When might mastectomy be the right operation for you?
Sometimes abnormal breast tissue cannot be removed safely with a lumpectomy and a mastectomy is needed.
You may need a mastectomy if you:
have more than one cancer in different parts of the breast
have a large tumour and smaller breasts, meaning lumpectomy would distort the breast
have already had radiotherapy to the breast in the past
have a connective tissue disease such as lupus or scleroderma
have had a lumpectomy, but cancer is still present at the edges (margin) of the operated area and there is concern about cancer extending to elsewhere in the breast
If you have a very high risk of breast cancer due to family history or a genetic mutation, you may choose to have a preventive or risk-reducing bilateral mastectomy. This involves removing both breasts and significantly reduces the lifetime risk of breast cancer.
Types of Mastectomy
Otherwise known as a total mastectomy, this operation involves removing the entire breast, leaving a flat chest.
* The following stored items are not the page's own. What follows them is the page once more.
(* ===== verification/FusionProperties.v ===== *)
(** The claims about pipeline fusion. *)
From S2P Require Import Prelude Bytes CoderGraph Pipeline StageFuserSpec StageFuser PipelineFuser.
From S2P Require Import PipelineFuserSpec FusionLoopSpec Dedup DedupLoopSpec FusionOutcome.
From stdpp Require Import pretty.
Set Warnings "-clear-no-such-hyp".
Local Open Scope string_scope.
Local Open Scope list_scope.

(** * Well-formed pipelines *)

(** Every transform goes from PCollections of higher rank to PCollections of lower. *)
Definition ranked (q : QueryablePipeline) (rank : string → nat) : Prop :=
  Forall (λ e : string * string * PipelineEdge,
    Forall (λ p : string * string, e.1.2 = p.1 → (rank p.2 < rank e.1.1)%nat) (produces q)) (consumes q).
#[export] Instance ranked_dec q rank : Decision (ranked q rank).
Proof. apply _. Defined.

Definition payloads_readable `{HashIter, PayloadDecoder} (q : QueryablePipeline) : bool :=
  forallb (λ n, is_ok (get_side_inputs q n) && is_ok (get_user_states q n) && is_ok (get_timers q n)) (nodes (transform_ids q)).

Section well_formed.
Context `{HashIterLaws, PayloadDecoder}.

Lemma ranked_acyclic q rank : ranked q rank → runners_acyclic q rank.
Proof.
  intros Hq c n o Hn%elem_of_nodes _ Ho%elem_of_pcol_nodes.
  unfold get_per_element_consumers, consumers_by in Hn. destruct (pcollection_ids q !! pcn_id c); [|done].
  apply map_lookup_filter_Some in Hn as [_ Hn]. unfold get_output_pcol in Ho. destruct (transform_ids q !! ptn_id n); [|done].
  apply map_lookup_filter_Some in Ho as [_ Ho]. simpl in *.
  pose proof (proj1 (Forall_forall _ _) Hq _ Hn) as Hf. by apply (proj1 (Forall_forall _ _) Hf _ Ho).
Qed.

Lemma payloads_readable_ok q : payloads_readable q = true → payloads_ok q.
Proof.
  intros Hq n Hn. unfold payloads_readable in Hq. rewrite forallb_forall in Hq.
  specialize (Hq n). rewrite <- list_elem_of_In, elem_of_nodes in Hq. specialize (Hq Hn).
  apply andb_true_iff in Hq as [[? ?]%andb_true_iff ?]. done.
Qed.

(** The transforms of the graph. *)
Definition primitive_leaf (comps : Components) (id : string) : Prop :=
  ∃ i t, transforms comps !! i = Some t ∧ is_primitive t = true ∧ leaf_below (transforms comps) i id.

Lemma queryable_new_ok comps rank :
  hierarchy (transforms comps) rank → ∃ q, queryable_new comps = Ok q ∧ graph_of comps (primitive_leaf comps) q.
Proof.
  intros Hr. destruct (get_primitives_ok (transforms comps) rank Hr) as (prims & E & Hp). unfold queryable_new. rewrite E.
  eexists. split; [done|]. set (q0 := mkQueryable _ _ _ _ _ _).
  destruct (build_graph_of q0) as [G1 G2 G3 G4 G5].
  { intros id (i & t & _ & _ & Hl)%Hp. by eapply leaf_below_known. }
  constructor; [done|..]; intros; [rewrite G2|rewrite G3|rewrite G4|rewrite G5]; simpl; setoid_rewrite Hp; done.
Qed.
End well_formed.

(** * The parts of a fusion *)

Section fusion.
Context `{HashIterLaws, PayloadDecoder} (new_v4 : nat → string) `{!Inj (=) (=) new_v4}.

Lemma fuse_pipeline_ok comps srank rank n :
  hierarchy (transforms comps) srank →
  (∀ q, queryable_new comps = Ok q → payloads_ok q ∧ runners_acyclic q rank) →
  ∃ q d0 s n1 gs name n2 d l n3, queryable_new comps = Ok q ∧ graph_of comps (primitive_leaf comps) q
    ∧ initial_consumers q = Ok d0 ∧ fuse_stages new_v4 q (unfusible d0) (fusible d0) n = Ok (s, n1)
    ∧ fused_so_far new_v4 q (λ m, is_root q m ∧ is_runner q m) (from_roots q) n1 [] gs s
    ∧ cut_ok new_v4 q (fuser_stages s) (unfused_pt s) n1
    ∧ deduplicated new_v4 q (fuser_stages s) (unfused_pt s) name n2 d
    ∧ Forall2 (λ st s', sanitized (final_stage d st) s') (fuser_stages s) l
    ∧ NoDup (stage_id <$> l) ∧ Forall (minted_below new_v4 n3) l
    ∧ fuse_pipeline new_v4 comps n = Ok (mkFusedPipeline (dedup_components d) l (get_runner_stages d (unfused_pt s)), n3).
Proof.
  intros Hh Hq. destruct (queryable_new_ok comps srank Hh) as (q & Eq & G). destruct (Hq q Eq) as [Hp Hr].
  destruct (fuse_stages_ok new_v4 q Hp rank Hr n) as (d0 & s & n1 & gs & Ed0 & Es & F).
  pose proof (fused_cut_ok new_v4 comps _ q G _ _ _ _ _ F) as Hcut.
  destruct (ensure_single_producer_ok new_v4 q (fuser_stages s) (unfused_pt s) n1 Hcut) as (name & n2 & d & Ed & _ & D).
  destruct (final_stages_ok new_v4 q (fuser_stages s) (unfused_pt s) n1 n2 name d Hcut D) as (l & n3 & El & Hl & Hnd & Hm).
  exists q, d0, s, n1, gs, name, n2, d, l, n3. split_and!; [done..|].
  unfold fuse_pipeline. rewrite (lift_minting_bind _ _ _ _ Eq), (lift_minting_bind _ _ _ _ Ed0). unfold fuser_fuse_pipeline.
  by rewrite (minting_bind_ok _ _ _ _ _ Es), (minting_bind_ok _ _ _ _ _ Ed), (minting_bind_ok _ _ _ _ _ El).
Qed.
End fusion.

(** * A pipeline to try things on

    An impulse feeds a transform [P] with two outputs; a Flatten [F] merges them for [Q],
    and group-by-keys read the second one too and what [Q] outputs. *)
Module demo.
#[export] Instance hash_iter : HashIter := {| set_iter := elements; map_iter := λ K _ _ A m, map_to_list m |}.
#[export] Instance hash_iter_laws : HashIterLaws.
Proof. constructor; done. Qed.
#[export] Instance decoder : PayloadDecoder := λ _, Some (mkParDoPayload ∅ ∅ ∅ "").

Definition transform (urn : string) (ins outs : list (string * string)) (env : string) : PTransform :=
  mkPTransform "" (Some (mkFunctionSpec urn [Byte.x00])) [] (list_to_map ins) (list_to_map outs) env.

Definition pipeline : Components := mkComponents
  (list_to_map
    [("imp", transform IMPULSE_TRANSFORM [] [("o", "I")] "");
     ("P", transform PAR_DO_TRANSFORM [("i", "I")] [("a", "A"); ("b", "B")] "e");
     ("F", transform FLATTEN_TRANSFORM [("0", "A"); ("1", "B")] [("o", "Out")] "");
     ("Q", transform PAR_DO_TRANSFORM [("i", "Out")] [("o", "R")] "e");
     ("G", transform GROUP_BY_KEY_TRANSFORM [("i", "B")] [("o", "GO")] "");
     ("H", transform GROUP_BY_KEY_TRANSFORM [("i", "R")] [("o", "HO")] "")])
  (list_to_map ((λ x, (x, mkPCollection "" "c" 0 "w")) <$> ["I"; "A"; "B"; "Out"; "R"; "GO"; "HO"]))
  ∅ {["e" := mkEnvironment "env" []]} ∅.

Definition rank (c : string) : nat :=
  default O ((list_to_map [("I", 4); ("A", 3); ("B", 3); ("Out", 2); ("R", 1)] : gmap string nat) !! c).

Definition graph : QueryablePipeline :=
  match queryable_new pipeline with Ok q => q | _ => mkQueryable ∅ ∅ [] [] pipeline ∅ end.

Lemma graph_eq : queryable_new pipeline = Ok graph.
Proof. by vm_compute. Qed.

Lemma pipeline_hierarchy : hierarchy (transforms pipeline) (λ _, O).
Proof.
  assert (Hs : map_Forall (λ _ t, pt_subtransforms t = []) (transforms pipeline)) by (apply (bool_decide_unpack _); by vm_compute).
  intros id t sub E Hsub. rewrite (Hs id t E) in Hsub. by apply elem_of_nil in Hsub.
Qed.

Lemma graph_acyclic : runners_acyclic graph rank.
Proof. apply ranked_acyclic. apply (bool_decide_unpack _). by vm_compute. Qed.

Lemma graph_payloads : payloads_ok graph.
Proof. apply payloads_readable_ok. by vm_compute. Qed.

Lemma pipeline_declared : outputs_declared pipeline.
Proof.
  assert (Hd : map_Forall (λ _ t, map_Forall (λ _ c, is_Some (pcollections pipeline !! c)) (pt_outputs t)) (transforms pipeline)).
  { apply (bool_decide_unpack _). by vm_compute. }
  intros id t c E [i Ei]. by apply (Hd id t E i c).
Qed.
Lemma graph_well_formed q : queryable_new pipeline = Ok q → payloads_ok q ∧ runners_acyclic q rank.
Proof.
  intros E. assert (E' : Ok graph = Ok q) by (rewrite <- graph_eq; exact E).
  assert (q = graph) as -> by (generalize dependent graph; congruence). exact (conj graph_payloads graph_acyclic).
Qed.
End demo.

(** * The claims *)

Section claims.
Context `{HashIterLaws, PayloadDecoder} (new_v4 : nat → string) `{!Inj (=) (=) new_v4}.

(** The graph of a pipeline can be built when its subtransforms form a hierarchy, and
    its queries are readings of the components: its transforms are the leaves below
    transforms with a primitive URN; the consumers of a PCollection by element, or as a
    side input, are the primitive transforms that read it so; the outputs of a transform
    are the declared PCollections it writes; the roots are the transforms that read no
    declared PCollection. *)
Theorem pipeline_queries comps rank :
  hierarchy (transforms comps) rank →
  ∃ q, queryable_new comps = Ok q
    ∧ (∀ id t, transform_ids q !! id = Some t ↔ primitive_leaf comps id ∧ transforms comps !! id = Some t)
    ∧ (∀ kind c id t, consumers_by kind q c !! id = Some t
        ↔ is_Some (pcollections comps !! c) ∧ primitive_leaf comps id ∧ transforms comps !! id = Some t ∧ reads_as kind t c)
    ∧ (∀ id c p, get_output_pcol q id !! c = Some p
        ↔ pcollections comps !! c = Some p ∧ ∃ t, primitive_leaf comps id ∧ transforms comps !! id = Some t ∧ writes t c)
    ∧ (∀ id t, get_root_transforms q !! id = Some t
        ↔ primitive_leaf comps id ∧ transforms comps !! id = Some t
          ∧ ∀ kind c, reads_as kind t c → pcollections comps !! c = None).
Proof.
  intros Hr. destruct (queryable_new_ok comps rank Hr) as (q & E & G). exists q. split_and!; [done| | | |].
  - apply (go_transform _ _ _ G).
  - intros. by apply consumers_by_lookup.
  - intros. by apply get_output_pcol_lookup.
  - intros. by apply get_root_transforms_lookup.
Qed.

(** A stage grows from its roots as far as it can and no further: it can always be built;
    what it contains is its roots and the consumers of the PCollections it fuses, and it
    takes in all consumers of such a PCollection or none; every output of its transforms
    is either fused, and then its consumers could all run in the stage, or an output of
    the stage, and then one of them could not; and no transform is left with an input
    that nothing in the stage provides. *)
Theorem stage_grows_greedily q input (initial : node_set) env n :
  payloads_ok q → initial ≠ ∅ → initial ⊆ transform_ids q →
  (∀ m, m ∈ nodes initial → in_environment q m env = true) →
  ∃ s n' st D, stage_fuse new_v4 q input initial n = Ok (s, n')
    ∧ stage_input_pcol s = input
    ∧ stage_transforms s = sanitize_transform D <$> fused_transforms st
    ∧ stage_output_pcols s = materialized_pcols st
    ∧ (∀ m, m ∈ fused_transforms st ↔ m ∈ nodes initial ∨ ∃ c, c ∈ fused_pcols st ∧ m ∈ consumers q c)
    ∧ (∀ c, c ∈ fused_pcols st ∨ c ∈ materialized_pcols st ↔ ∃ m, m ∈ fused_transforms st ∧ c ∈ outputs q m)
    ∧ (∀ c, c ∈ fused_pcols st →
         fuses q (stage_environment s) (existsb transform_has_splittable_process_urn (nodes initial)) c = true)
    ∧ (∀ c, c ∈ materialized_pcols st →
         fuses q (stage_environment s) (existsb transform_has_splittable_process_urn (nodes initial)) c = false)
    ∧ NoDup (ptn_id <$> stage_transforms s) ∧ NoDup (pcn_id <$> fused_pcols st ++ materialized_pcols st)
    ∧ D ## possible_inputs s ∧ dangling_inputs s = ∅.
Proof.
  intros Hp Hne Hsub Henv.
  destruct (stage_fuse_ok new_v4 q input initial env n Hp Hne) as (s & n' & k & E & _ & _ & _ & Hs).
  - intros id t Et. by eapply map_subseteq_spec in Hsub.
  - done.
  - destruct Hs as [Hi _ _ (st & D & G & Eo & _ & Et & HD) Hdang]. exists s, n', st, D.
    split_and!; [done|done|done|done|..].
    + apply (gr_transforms _ _ _ _ _ _ G).
    + intros c. rewrite <- (gr_outputs _ _ _ _ _ _ G), elem_of_nil. tauto.
    + apply (gr_fused _ _ _ _ _ _ G).
    + apply (gr_materialized _ _ _ _ _ _ G).
    + rewrite Et, <- list_fmap_compose. exact (gr_nodup _ _ _ _ _ _ G).
    + exact (gr_visited _ _ _ _ _ _ G).
    + done.
    + done.
Qed.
This operation removes all breast tissue, including the nipple, leaving the skin of the breast behind. It is usually done as a precursor to breast reconstruction.
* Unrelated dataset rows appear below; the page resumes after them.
(* ===== verification/Expander.v ===== *)
(** The expansion of splittable ParDos (fusion/expander.rs): each becomes a composite whose
    subtransforms pair elements with restrictions, split and size these, and process
    them, with new PCollections and coders in between. *)
From S2P Require Import Prelude Bytes CoderGraph Pipeline.
From stdpp Require Import pretty.
Local Open Scope string_scope.
Local Open Scope list_scope.

(** * Messages *)

(** [message_with_components::Root], of which only the transforms are read. *)
Inductive Root : Type := PtransformRoot (pt : PTransform) | OtherRoot.

Record MessageWithComponents : Type := mkMessage {
  mwc_components : option Components;
  mwc_root : option Root;
}.

(** [TransformReplacement]. *)
Abbreviation replacement := (string → Components → translated (option MessageWithComponents)).

(** * Unique ids *)

(** [taken] holds finitely many ids, so a candidate per id and one more are enough; the
    counter of the code is 32 bits wide. *)
Fixpoint generate_unique_id_from (fuel i : nat) (prefix : string) (taken : gset string) : translated string :=
  if decide (prefix +:+ pretty i ∈ taken) then
    match fuel with
    | O => Panic "attempt to add with overflow"
    | S fuel => generate_unique_id_from fuel (S i) prefix taken
    end
  else Ok (prefix +:+ pretty i).

Definition generate_unique_id (prefix : string) (taken : gset string) : translated string :=
  generate_unique_id_from (size taken) 0 prefix taken.

Definition unique_names (comps : Components) : gset string := list_to_set (pc_unique_name <$> (map_to_list (pcollections comps)).*2).
Definition generate_unique_pcollection_name (prefix : string) (comps : Components) : translated string :=
  generate_unique_id prefix (unique_names comps).

(** * The parts of an expansion *)

Definition make_kv_coder (key_coder_id value_coder_id : string) : Coder := mkCoder (Some KV_CODER) [key_coder_id; value_coder_id].

Definition make_pcollection (coder_id : string) (template : PCollection) (unique_name_prefix : string) (existing : Components)
    : translated PCollection :=
  unique_name ← generate_unique_pcollection_name unique_name_prefix existing;
  Ok (mkPCollection unique_name coder_id (pc_is_bounded template) (pc_windowing_strategy_id template)).

Definition make_sdf_sub_transform (urn : string) (payload : bytes) (inputs outputs : gmap string string)
    (unique_name_prefix environment_id : string) (existing : Components) : translated PTransform :=
  unique_name ← generate_unique_pcollection_name unique_name_prefix existing;
  Ok (mkPTransform unique_name (Some (mkFunctionSpec urn payload)) [] inputs outputs environment_id).

Definition empty_components : Components := mkComponents ∅ ∅ ∅ ∅ ∅.
Definition insert_coder (id : string) (c : Coder) (comps : Components) : Components :=
  mkComponents (transforms comps) (pcollections comps) (<[id := c]> (coders comps)) (environments comps) (windowing_strategies comps).
Definition insert_pcollection (id : string) (p : PCollection) (comps : Components) : Components :=
  mkComponents (transforms comps) (<[id := p]> (pcollections comps)) (coders comps) (environments comps) (windowing_strategies comps).
Definition insert_transform (id : string) (t : PTransform) (comps : Components) : Components :=
  mkComponents (<[id := t]> (transforms comps)) (pcollections comps) (coders comps) (environments comps) (windowing_strategies comps).

(** [HashMap::extend]. *)
Definition extend {A} (m extra : gmap string A) : gmap string A := extra ∪ m.
Definition extend_components (comps extra : Components) : Components :=
  mkComponents (extend (transforms comps) (transforms extra)) (extend (pcollections comps) (pcollections extra))
    (extend (coders comps) (coders extra)) (extend (environments comps) (environments extra))
    (extend (windowing_strategies comps) (windowing_strategies extra)).

Section expander.
Context `{HashIter, PayloadDecoder}.

Definition get_or_add_double_coder (existing out : Components) : translated (string * Components) :=
  match find (λ c : string * Coder, bool_decide (spec_urn c.2 = Some DOUBLE_CODER)) (map_iter (coders existing)) with
  | Some (id, _) => Ok (id, out)
  | None =>
      double_coder_id ← generate_unique_id "DoubleCoder" (dom (coders existing));
      Ok (double_coder_id, insert_coder double_coder_id (mkCoder (Some DOUBLE_CODER) []) out)
  end.

(** The first input that is no side input, or else the first, or else the empty name. *)
Definition get_main_input_name_from_payload (t : PTransform) (payload : ParDoPayload) : string :=
  let names := (map_iter (pt_inputs t)).*1 in
  default (default "" (head names)) (find (λ name, bool_decide (name ∉ dom (side_inputs payload))) names).

(** ** [SizedReplacement::get_replacement] *)

(** Steps 1 and 2: the ParDo, its spec and payload, and its main input; [None] unless it
    is splittable. *)
Record SplittableParDo : Type := mkSplittable {
  par_do : PTransform;
  par_do_spec : FunctionSpec;
  par_do_payload : ParDoPayload;
  main_input_name : string;
  main_input_pcol_id : string;
  main_input_pcol : PCollection;
}.

Definition splittable_par_do (transform_id : string) (existing : Components) : option SplittableParDo :=
  t ← transforms existing !! transform_id;
  spec ← pt_spec t;
  payload ← decode_payload (fs_payload spec);
  if bool_decide (restriction_coder_id payload = "") then None
  else
    let main_input_name := get_main_input_name_from_payload t payload in
    main_input_pcol_id ← pt_inputs t !! main_input_name;
    main_input_pcol ← pcollections existing !! main_input_pcol_id;
    Some (mkSplittable t spec payload main_input_name main_input_pcol_id main_input_pcol).

(** The inputs of a step: its main input and the side inputs of the ParDo. *)
Definition step_inputs (s : SplittableParDo) (input : string) : gmap string string :=
  extend {[main_input_name s := input]} (filter (λ i, i.1 ∈ dom (side_inputs (par_do_payload s))) (pt_inputs (par_do s))).

(** A PCollection between two steps, with its coder: pairs coded with [key] and [value]. *)
Definition add_between (s : SplittableParDo) (step coder_id : string) (existing rval : Components)
    : translated (string * Components) :=
  id ← generate_unique_id (main_input_pcol_id s +:+ "/" +:+ step) (dom (pcollections existing));
  pcol ← make_pcollection coder_id (main_input_pcol s) (pc_unique_name (main_input_pcol s) +:+ "/" +:+ step) existing;
  Ok (id, insert_pcollection id pcol rval).

Definition coder_id_for (s : SplittableParDo) (step : string) (existing : Components) : translated string :=
  generate_unique_id (pc_coder_id (main_input_pcol s) +:+ "/" +:+ step) (dom (coders existing)).

Definition step_id (transform_id step : string) (existing : Components) : translated string :=
  generate_unique_id (transform_id +:+ "/" +:+ step) (dom (transforms existing)).

Definition make_step (s : SplittableParDo) (urn step : string) (inputs outputs : gmap string string) (existing : Components)
    : translated PTransform :=
  make_sdf_sub_transform urn (fs_payload (par_do_spec s)) inputs outputs (pt_unique_name (par_do s) +:+ "/" +:+ step)
    (pt_environment_id (par_do s)) existing.

(** The composite: the ParDo without its spec, over the steps. *)
Definition composite (t : PTransform) (subtransforms : list string) : PTransform :=
  mkPTransform (pt_unique_name t) None subtransforms (pt_inputs t) (pt_outputs t) (pt_environment_id t).

(** The drain step, between splitting and processing. *)
Definition add_truncate (s : SplittableParDo) (transform_id split_coder_id split_out_id : string) (existing rval : Components)
    : translated (list string * string * Components) :=
  coder_id ← coder_id_for s "TruncateAndSize" existing;
  '(double_id, rval) ← get_or_add_double_coder existing rval;
  let rval := insert_coder coder_id (make_kv_coder split_coder_id double_id) rval in
  '(out_id, rval) ← add_between s "TruncateAndSize" coder_id existing rval;
  id ← step_id transform_id "TruncateAndSize" existing;
  pt ← make_step s SPLITTABLE_TRUNCATE_SIZED_RESTRICTION_URN "TruncateAndSize" (step_inputs s split_out_id) {["out" := out_id]} existing;
  Ok ([id], out_id, insert_transform id pt rval).

Definition sized_replacement (is_drain : bool) : replacement := λ transform_id existing,
  match splittable_par_do transform_id existing with
  | None => Ok None
  | Some s =>
      pair_coder_id ← coder_id_for s "PairWithRestriction" existing;
      let rval := insert_coder pair_coder_id
        (make_kv_coder (pc_coder_id (main_input_pcol s)) (restriction_coder_id (par_do_payload s))) empty_components in
      '(pair_out_id, rval) ← add_between s "PairWithRestriction" pair_coder_id existing rval;
      split_coder_id ← coder_id_for s "SplitAndSize" existing;
      '(double_coder_id, rval) ← get_or_add_double_coder existing rval;
      let rval := insert_coder split_coder_id (make_kv_coder pair_coder_id double_coder_id) rval in
      '(split_out_id, rval) ← add_between s "SplitAndSize" split_coder_id existing rval;
      pair_id ← step_id transform_id "PairWithRestriction" existing;
      pair ← make_step s SPLITTABLE_PAIR_WITH_RESTRICTION_URN "PairWithRestriction" (pt_inputs (par_do s)) {["out" := pair_out_id]} existing;
      let rval := insert_transform pair_id pair rval in
      split_id ← step_id transform_id "SplitAndSize" existing;
      split ← make_step s SPLITTABLE_SPLIT_AND_SIZE_RESTRICTIONS_URN "SplitAndSize" (step_inputs s pair_out_id) {["out" := split_out_id]} existing;
      let rval := insert_transform split_id split rval in
      process_id ← step_id transform_id "ProcessSizedElementsAndRestrictions" existing;
      '(truncate, process_input, rval) ←
        (if is_drain then add_truncate s transform_id split_coder_id split_out_id existing rval else Ok ([], split_out_id, rval));
      process ← make_step s SPLITTABLE_PROCESS_SIZED_ELEMENTS_AND_RESTRICTIONS_URN "ProcessSizedElementsAndRestrictions"
        (step_inputs s process_input) (pt_outputs (par_do s)) existing;
      Ok (Some (mkMessage (Some (insert_transform process_id process rval))
        (Some (PtransformRoot (composite (par_do s) ([pair_id; split_id] ++ truncate ++ [process_id]))))))
  end.

(** * Replacing transforms *)

(** The code recurses for ever on a hierarchy with a cycle; a transform without one is
    reached within [depth] levels. *)
Fixpoint remove_subtransforms (depth : nat) (pt : PTransform) (ts : gmap string PTransform) : translated (gmap string PTransform) :=
  try_fold (λ ts sub_id,
    match ts !! sub_id, depth with
    | None, _ => Ok ts
    | Some _, O => Panic "subtransforms form a cycle"
    | Some sub, S depth => ts ← remove_subtransforms depth sub ts; Ok (delete sub_id ts)
    end) ts (pt_subtransforms pt).

Definition replace_transforms (comps : Components) (ts : gmap string PTransform) : Components :=
  mkComponents ts (pcollections comps) (coders comps) (environments comps) (windowing_strategies comps).

(** One round of the loop over the ids of the transforms that there were. *)
Definition update_one (urn : string) (get_replacement : replacement) (comps : Components) (transform_id : string) : translated Components :=
  match transforms comps !! transform_id with
  | None => Ok comps
  | Some t =>
      if bool_decide (fs_urn <$> pt_spec t = Some urn) then
        updated ← get_replacement transform_id comps;
        match updated with
        | Some updated =>
            match mwc_root updated with
            | Some (PtransformRoot updated_pt) =>
                if decide (pt_outputs updated_pt = pt_outputs t) then
                  ts ← remove_subtransforms (size (transforms comps)) t (transforms comps);
                  let comps := replace_transforms comps ts in
                  let comps := match mwc_components updated with Some extra => extend_components comps extra | None => comps end in
                  Ok (insert_transform transform_id updated_pt comps)
                else Panic "TransformReplacement must produce all outputs of the original PTransform"
            | _ => Ok comps
            end
        | None => Ok comps
        end
      else Ok comps
  end.

Definition update_transform (urn : string) (comps : Components) (get_replacement : replacement) : translated Components :=
  try_fold (update_one urn get_replacement) comps (map_iter (transforms comps)).*1.
End expander.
Very similar to a skin-sparing mastectomy except that the nipple is also left intact.
What to expect
A mastectomy is performed under a general anaesthetic and you will usually stay in hospital between one and three nights.
You will be given specific instructions on fasting and when and where you need to go on the day of your surgery.
You will have surgical drain tube, which may stay in after you are discharged. If so, you will be given instructions and help on how to manage this at home.
You will have a post-operative appointment with your Surgeon about one week after your surgery to check your wound and discuss your results.